Collected data entries:
Lemma steps_place_reserve retry rq t :
  (forall m, retry = Some m -> steps P m) -> steps P (place_reserve uuid4 self retry rq t).
Proof.
  intros Hr. unfold place_reserve. destruct retry as [m|].
  - specialize (Hr m eq_refl). steps_go.
  - steps_go.
Qed.

Lemma steps_precheck rq t : steps P (place_precheck uuid4 self rq t).
Proof. unfold place_precheck. steps_go. Qed.
Hint Resolve steps_precheck : steps.

Lemma steps_recover_ack rq a t : steps P (recover_ack self rq a t).
Proof.
  intros g. unfold recover_ack. pose proof (steps_ack rq a t g) as Ha.
  destruct (record_preflight_ack rq a t g) as [g1 [u|e]]; [done|]. simpl in Ha.
  destruct e; try done. etransitivity; [exact Ha|].
  match goal with |- P _ (?m g1).1 => enough (steps P m) as H by apply H end. steps_go.
Qed.
Hint Resolve steps_recover_ack : steps.

Lemma steps_acknowledge rq a t : steps P (place_acknowledge uuid4 self rq a t).
Proof.
  unfold place_acknowledge. case_goal; [steps_go|].
  apply steps_bind; [apply _|steps_go|intros _].
  apply steps_bind; [apply _| |intros _; steps_go].
  apply steps_modify. intros g. apply framed_receipts.
Qed.
Hint Resolve steps_acknowledge : steps.

Lemma steps_reconcile rq t : steps P (reconcile_binding self rq t).
Proof. unfold reconcile_binding. steps_go. Qed.

Lemma steps_halt sid r t : steps P (halt_binding sid r t).
Proof. unfold halt_binding. steps_go. Qed.

Lemma steps_preview rq t : steps P (preview_order uuid4 self rq t).
Proof. unfold preview_order. steps_go. Qed.

(** Operations that act on the exchange. *)
Lemma steps_place_submit retry rq t :
  steps P (await (ad_place_order (gc_adapter self) rq)) ->
  (forall m, retry = Some m -> steps P m) -> steps P (place_submit uuid4 self retry rq t).
Proof.
  intros Hp Hr. pose proof (steps_place_reserve retry rq t Hr) as H.
  unfold place_submit. steps_go.
Qed.

Lemma steps_place_attempt retry rq rd t :
  steps P (await (ad_place_order (gc_adapter self) rq)) ->
  (forall m, retry = Some m -> steps P m) -> steps P (place_attempt uuid4 self retry rq rd t).
Proof.
  intros Hp Hr g. pose proof (steps_place_submit retry rq t Hp Hr) as H.
  unfold place_attempt.
  case_goal; match goal with |- P _ (?m g).1 => enough (steps P m) as Hm by apply Hm end; steps_go.
Qed.

Lemma steps_place_order rq rd t :
  steps P (await (ad_place_order (gc_adapter self) rq)) ->
  steps P (place_order uuid4 self rq rd t).
Proof.
  intros Hp. unfold place_order. apply steps_bind; [apply _|steps_go|intros z].
  apply steps_place_attempt; [done|]. intros m [= <-]. by apply steps_place_attempt.
Qed.
Definition set_ws_rest (v : nat) (r : Session Raw Decoded Norm B) : Session Raw Decoded Norm B :=
  {|
     ws_state := ws_state r; ws_state_events := ws_state_events r; ws_closing := ws_closing r;
     ws_reconnects := ws_reconnects r; ws_local_sequence := ws_local_sequence r;
     ws_reconciliation_state := ws_reconciliation_state r;
     ws_connection_context := ws_connection_context r; ws_book := ws_book r;
     ws_wall := ws_wall r; ws_mono := ws_mono r; ws_uuid := ws_uuid r; ws_rest := v;
     ws_slept := ws_slept r; ws_yielded := ws_yielded r; ws_lifecycles := ws_lifecycles r |}.

Definition set_ws_slept (v : list Q) (r : Session Raw Decoded Norm B) : Session Raw Decoded Norm B :=
  {|
     ws_state := ws_state r; ws_state_events := ws_state_events r; ws_closing := ws_closing r;
     ws_reconnects := ws_reconnects r; ws_local_sequence := ws_local_sequence r;
     ws_reconciliation_state := ws_reconciliation_state r;
     ws_connection_context := ws_connection_context r; ws_book := ws_book r;
     ws_wall := ws_wall r; ws_mono := ws_mono r; ws_uuid := ws_uuid r; ws_rest := ws_rest r;
     ws_slept := v; ws_yielded := ws_yielded r; ws_lifecycles := ws_lifecycles r |}.

Definition set_ws_yielded (v : list (RawVenueMessage Raw Norm)) (r : Session Raw Decoded Norm B) : Session Raw Decoded Norm B :=
  {|
     ws_state := ws_state r; ws_state_events := ws_state_events r; ws_closing := ws_closing r;
     ws_reconnects := ws_reconnects r; ws_local_sequence := ws_local_sequence r;
     ws_reconciliation_state := ws_reconciliation_state r;
     ws_connection_context := ws_connection_context r; ws_book := ws_book r;
     ws_wall := ws_wall r; ws_mono := ws_mono r; ws_uuid := ws_uuid r; ws_rest := ws_rest r;
     ws_slept := ws_slept r; ws_yielded := v; ws_lifecycles := ws_lifecycles r |}.

Definition set_ws_lifecycles (v : list WebSocketConnectionLifecycle) (r : Session Raw Decoded Norm B) : Session Raw Decoded Norm B :=
  {|
     ws_state := ws_state r; ws_state_events := ws_state_events r; ws_closing := ws_closing r;
     ws_reconnects := ws_reconnects r; ws_local_sequence := ws_local_sequence r;
     ws_reconciliation_state := ws_reconciliation_state r;
     ws_connection_context := ws_connection_context r; ws_book := ws_book r;
     ws_wall := ws_wall r; ws_mono := ws_mono r; ws_uuid := ws_uuid r; ws_rest := ws_rest r;
     ws_slept := ws_slept r; ws_yielded := ws_yielded r; ws_lifecycles := v |}.

Definition push_state (st : ConnectionState) (event : ConnectionStateEvent)
    (r : Session Raw Decoded Norm B) : Session Raw Decoded Norm B :=
  {|
     ws_state := st; ws_state_events := ws_state_events r ++ [event];
     ws_closing := ws_closing r; ws_reconnects := ws_reconnects r;
     ws_local_sequence := ws_local_sequence r;
     ws_reconciliation_state := ws_reconciliation_state r;
     ws_connection_context := ws_connection_context r; ws_book := ws_book r;
     ws_wall := S (ws_wall r); ws_mono := ws_mono r; ws_uuid := ws_uuid r; ws_rest := ws_rest r;
     ws_slept := ws_slept r; ws_yielded := ws_yielded r; ws_lifecycles := ws_lifecycles r |}.

Definition set_lv_self (v : Session Raw Decoded Norm B) (r : Live Raw Decoded Norm B) : Live Raw Decoded Norm B :=
  {|
     lv_self := v; lv_context := lv_context r; lv_messages_received := lv_messages_received r;
     lv_heartbeat_received := lv_heartbeat_received r; lv_connected_at := lv_connected_at r;
     lv_attempt := lv_attempt r |}.

Definition set_lv_context (v : ConnectionReconciliationContext Decoded) (r : Live Raw Decoded Norm B) : Live Raw Decoded Norm B :=
  {|
     lv_self := lv_self r; lv_context := v; lv_messages_received := lv_messages_received r;
     lv_heartbeat_received := lv_heartbeat_received r; lv_connected_at := lv_connected_at r;
     lv_attempt := lv_attempt r |}.
(** Values, the elements of an array after its bracket or a comma, and the
    fields of an object. *)
Fixpoint parse_value (fuel : nat) (s : chars) : result (json * chars) :=
  match fuel with
  | O => Err JSONDecodeError
  | S fuel =>
      match s with
      | [] => Err JSONDecodeError
      | c :: s' =>
          let n := ord c in
          if (n =? 34)%N then
            let! r := parse_string fuel s' in Ok (JString r.1, r.2)
          else if (n =? 91)%N then
            match skip s' with
            | d :: r => if (ord d =? 93)%N then Ok (JArray [], r)
                        else let! e := parse_elements fuel (d :: r) in Ok (JArray e.1, e.2)
            | [] => Err JSONDecodeError
            end
          else if (n =? 123)%N then
            match skip s' with
            | d :: r => if (ord d =? 125)%N then Ok (JObject [], r)
                        else let! e := parse_fields fuel [] (d :: r) in Ok (JObject e.1, e.2)
            | [] => Err JSONDecodeError
            end
          else
            match strip_prefix (text "null") s, strip_prefix (text "true") s,
                  strip_prefix (text "false") s with
            | Some r, _, _ => Ok (JNull, r)
            | _, Some r, _ => Ok (JBool true, r)
            | _, _, Some r => Ok (JBool false, r)
            | _, _, _ =>
                match parse_number s with
                | Ok r => Ok r
                | Err e =>
                    match strip_prefix (text "NaN") s, strip_prefix (text "Infinity") s,
                          strip_prefix (text "-Infinity") s with
                    | Some r, _, _ => Ok (JReal (text "NaN"), r)
                    | _, Some r, _ => Ok (JReal (text "Infinity"), r)
                    | _, _, Some r => Ok (JReal (text "-Infinity"), r)
                    | _, _, _ => Err e
                    end
                end
            end
      end
  end
with parse_elements (fuel : nat) (s : chars) : result (list json * chars) :=
  match fuel with
  | O => Err JSONDecodeError
  | S fuel =>
      let! v := parse_value fuel s in
      match skip v.2 with
      | c :: r =>
          if (ord c =? 93)%N then Ok ([v.1], r)
          else if (ord c =? 44)%N then
            let! e := parse_elements fuel (skip r) in Ok (v.1 :: e.1, e.2)
          else Err JSONDecodeError
      | [] => Err JSONDecodeError
      end
  end
with parse_fields (fuel : nat) (acc : list (chars * json)) (s : chars)
  : result (list (chars * json) * chars) :=
  match fuel with
  | O => Err JSONDecodeError
  | S fuel =>
      match s with
      | q :: s =>
          if negb (ord q =? 34)%N then Err JSONDecodeError
          else
            let! k := parse_string fuel s in
            match skip k.2 with
            | c :: r =>
                if negb (ord c =? 58)%N then Err JSONDecodeError
                else
                  let! v := parse_value fuel (skip r) in
                  let acc := dict_set k.1 v.1 acc in
                  match skip v.2 with
                  | c :: r =>
                      if (ord c =? 125)%N then Ok (acc, r)
                      else if (ord c =? 44)%N then parse_fields fuel acc (skip r)
                      else Err JSONDecodeError
                  | [] => Err JSONDecodeError
                  end
            | [] => Err JSONDecodeError
            end
      | [] => Err JSONDecodeError
      end
  end.

(** [loads(s)]: the fuel, one more than the length of the text, is enough since
    every call consumes a character. *)
Definition loads (s : chars) : result json :=
  let! v := parse_value (S (length s)) (skip s) in
  match skip v.2 with
  | [] => Ok v.1
  | _ => Err JSONDecodeError
  end.

(** ** Round trip *)

(** The literal of a non-negative number with a fraction and no exponent. *)
Definition fixed_literal (l : chars) : Prop :=
  exists c w f, l = (c :: w) ++ chr 46 :: f /\ f <> [] /\ forallb is_digit (c :: w) = true /\
    forallb is_digit f = true /\ (c = chr 48 -> w = []).

(** What the printed text determines: fixed literals, and keys that differ. *)
Fixpoint json_wf (v : json) : Prop :=
  match v with
  | JReal l => fixed_literal l
  | JArray items => foldr (fun v P => json_wf v /\ P) True items
  | JObject fields => NoDup (map fst fields) /\ foldr (fun f P => json_wf f.2 /\ P) True fields
  | _ => True
  end.

Definition style_ok (st : style) : Prop :=
  exists b1 b2, item_separator st = chr 44 :: b1 /\ key_separator st = chr 58 :: b2 /\
    forallb is_blank b1 = true /\ forallb is_blank b2 = true.

Lemma default_style_ok : style_ok default_style.
Proof. by exists [chr 32], [chr 32]. Qed.
Lemma compact_style_ok : style_ok compact_style.
Proof. by exists [], []. Qed.

(** A text after which a number ends. *)
Definition delimited (s : chars) : Prop :=
  match s with
  | [] => True
  | c :: _ => ord c = 44%N \/ ord c = 93%N \/ ord c = 125%N
  end.

Section JsonInd.
Variable P : json -> Prop.
Hypothesis Hnull : P JNull.
Hypothesis Hbool : forall b, P (JBool b).
Hypothesis Hint : forall z, P (JInt z).
Hypothesis Hreal : forall l, P (JReal l).
Hypothesis Hstring : forall s, P (JString s).
Hypothesis Harray : forall items, Forall P items -> P (JArray items).
Hypothesis Hobject : forall fields, Forall (fun f => P f.2) fields -> P (JObject fields).

Fixpoint json_nested_ind (v : json) : P v :=
  match v with
  | JNull => Hnull
  | JBool b => Hbool b
  | JInt z => Hint z
  | JReal l => Hreal l
  | JString s => Hstring s
  | JArray items =>
      Harray items ((fix go l : Forall P l :=
        match l with
        | [] => Forall_nil_2 P
        | v :: l => Forall_cons_2 P v l (json_nested_ind v) (go l)
        end) items)
  | JObject fields =>
      Hobject fields ((fix go l : Forall (fun f => P f.2) l :=
        match l with
        | [] => Forall_nil_2 _
        | f :: l => Forall_cons_2 _ f l (json_nested_ind f.2) (go l)
        end) fields)
  end.
End JsonInd.

(** *** Strings *)

Lemma ord_chr n : (n < 256)%N -> ord (chr n) = n.
Proof. apply Ascii.N_ascii_embedding. Qed.
Lemma chr_ord c : chr (ord c) = c.
Proof. apply Ascii.ascii_N_embedding. Qed.
Lemma ord_bound c : (ord c < 256)%N.
Proof. apply Ascii.N_ascii_bounded. Qed.

Lemma hex_value_digit n : (n < 16)%N -> hex_value (hex_digit n) = Some n.
Proof.
  intros Hn. unfold hex_value, hex_digit, is_digit.
  destruct (N.ltb_spec n 10); rewrite ord_chr by lia.
  - destruct (N.leb_spec 48 (48 + n)); [|lia]. destruct (N.leb_spec (48 + n) 57); [|lia].
    simpl. f_equal. lia.
  - destruct (N.leb_spec 48 (87 + n)); [|lia]. destruct (N.leb_spec (87 + n) 57); [lia|].
    destruct (N.leb_spec 97 (87 + n)); [|lia]. destruct (N.leb_spec (87 + n) 102); [|lia].
    simpl. f_equal. lia.
Qed.

(** Reading an escaped character gives it back. *)
Lemma parse_escape fuel c s :
  parse_string (S fuel) (escape c ++ s) =
  let! r := parse_string fuel s in Ok (c :: r.1, r.2).
Proof.
  unfold escape. pose proof (ord_bound c) as Hb.
  repeat match goal with
  | |- context [if (ord c =? ?k)%N then _ else _] =>
      destruct (N.eqb_spec (ord c) k) as [Hk|]; [rewrite <- (chr_ord c), Hk; reflexivity|]
  end.
  destruct (_ || _) eqn:Ep; simpl.
  - rewrite (proj2 (N.eqb_neq (ord c) 34)), (proj2 (N.eqb_neq (ord c) 92)) by done.
    destruct (N.ltb_spec (ord c) 32); [|done]. exfalso.
    destruct (N.leb_spec 32 (ord c)), (N.eqb_spec (ord c) 127); simpl in Ep; lia || done.
  - change (hex_value (chr 48)) with (Some 0%N).
    pose proof (N.div_lt_upper_bound (ord c) 16 16). pose proof (N.mod_lt (ord c) 16).
    rewrite !hex_value_digit by lia. cbv beta iota.
    replace (16 * (ord c / 16) + ord c mod 16)%N with (ord c)
      by (rewrite (N.div_mod (ord c) 16) at 1; lia).
    by rewrite chr_ord.
Qed.

Lemma escape_length c : (1 <= length (escape c))%nat.
Proof. unfold escape. repeat case_goal; simpl; lia. Qed.

Lemma parse_dump_string s rest fuel :
  (length (flat_map escape s) < fuel)%nat ->
  parse_string fuel (flat_map escape s ++ quote :: rest) = Ok (s, rest).
Proof.
  revert fuel. induction s as [|c s IH]; intros [|fuel] Hf; cbn [flat_map app length] in *;
    [lia| |lia|].
  - done.
  - rewrite length_app in Hf. pose proof (escape_length c).
    rewrite <- app_assoc, parse_escape, IH by lia. done.
Qed.

(** *** Numbers *)

Lemma digit_char_spec d : (d < 10)%N -> is_digit (digit_char d) = true /\ ord (digit_char d) = (48 + d)%N.
Proof.
  intros Hd. unfold is_digit, digit_char. fold (chr (48 + d)). rewrite ord_chr by lia.
  split; [|done]. apply andb_true_iff. split; apply N.leb_le; lia.
Qed.

Lemma digits_go_chars fuel n acc :
  (n < 2 ^ N.of_nat fuel)%N -> forallb is_digit (text acc) = true ->
  forallb is_digit (text (digits_go (S fuel) n acc)) = true /\
  exists c t, text (digits_go (S fuel) n acc) = c :: t /\ (n <> 0 -> ord c <> 48)%N /\
    (n = 0%N -> t = text acc /\ ord c = 48%N).
Proof.
  revert n acc. induction fuel as [|fuel IH]; intros n acc Hn Hacc.
  - change (2 ^ N.of_nat 0)%N with 1%N in Hn. assert (n = 0)%N as -> by lia.
    split; [exact Hacc|]. by exists (digit_char 0), (text acc).
  - rewrite digits_go_S. pose proof (N.mod_lt n 10 ltac:(lia)) as Hm.
    destruct (digit_char_spec (n mod 10) Hm) as [H1 H2].
    assert (forallb is_digit (text (String (digit_char (n mod 10)) acc)) = true) as Hacc'.
    { simpl. by rewrite H1. }
    destruct (N.eqb_spec (n / 10) 0) as [E|E].
    + split; [done|]. exists (digit_char (n mod 10)), (text acc). split; [done|].
      pose proof (N.div_mod n 10 ltac:(lia)). rewrite H2. split; [lia|]. intros ->. done.
    + destruct (IH (n / 10)%N (String (digit_char (n mod 10)) acc)) as (Hd & c & t & Ec & Hc & _);
        [|done|].
      { rewrite Nat2N.inj_succ, N.pow_succ_r' in Hn. apply N.Div0.div_lt_upper_bound. lia. }
      split; [done|]. exists c, t. split; [done|]. split; [auto|]. intros ->. by destruct E.
Qed.

Lemma digits_chars n :
  forallb is_digit (text (digits n)) = true /\
  exists c t, text (digits n) = c :: t /\ (n <> 0 -> ord c <> 48)%N /\
    (n = 0%N -> t = [] /\ ord c = 48%N).
Proof.
  apply (digits_go_chars (N.size_nat n) n EmptyString); [|done].
  destruct (N.eq_dec n 0%N) as [->|Hz]; [reflexivity|]. pose proof (N.size_gt n).
  assert (N.of_nat (N.size_nat n) = N.size n) as ->; [|done].
  destruct n; simpl; [done|]. clear. induction p; simpl; lia.
Qed.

TASK STATEMENT:
Return every line from the records above that holds the word "repeat".

YOUR RESPONSE:
  repeat match goal with
Proof. unfold escape. repeat case_goal; simpl; lia. Qed.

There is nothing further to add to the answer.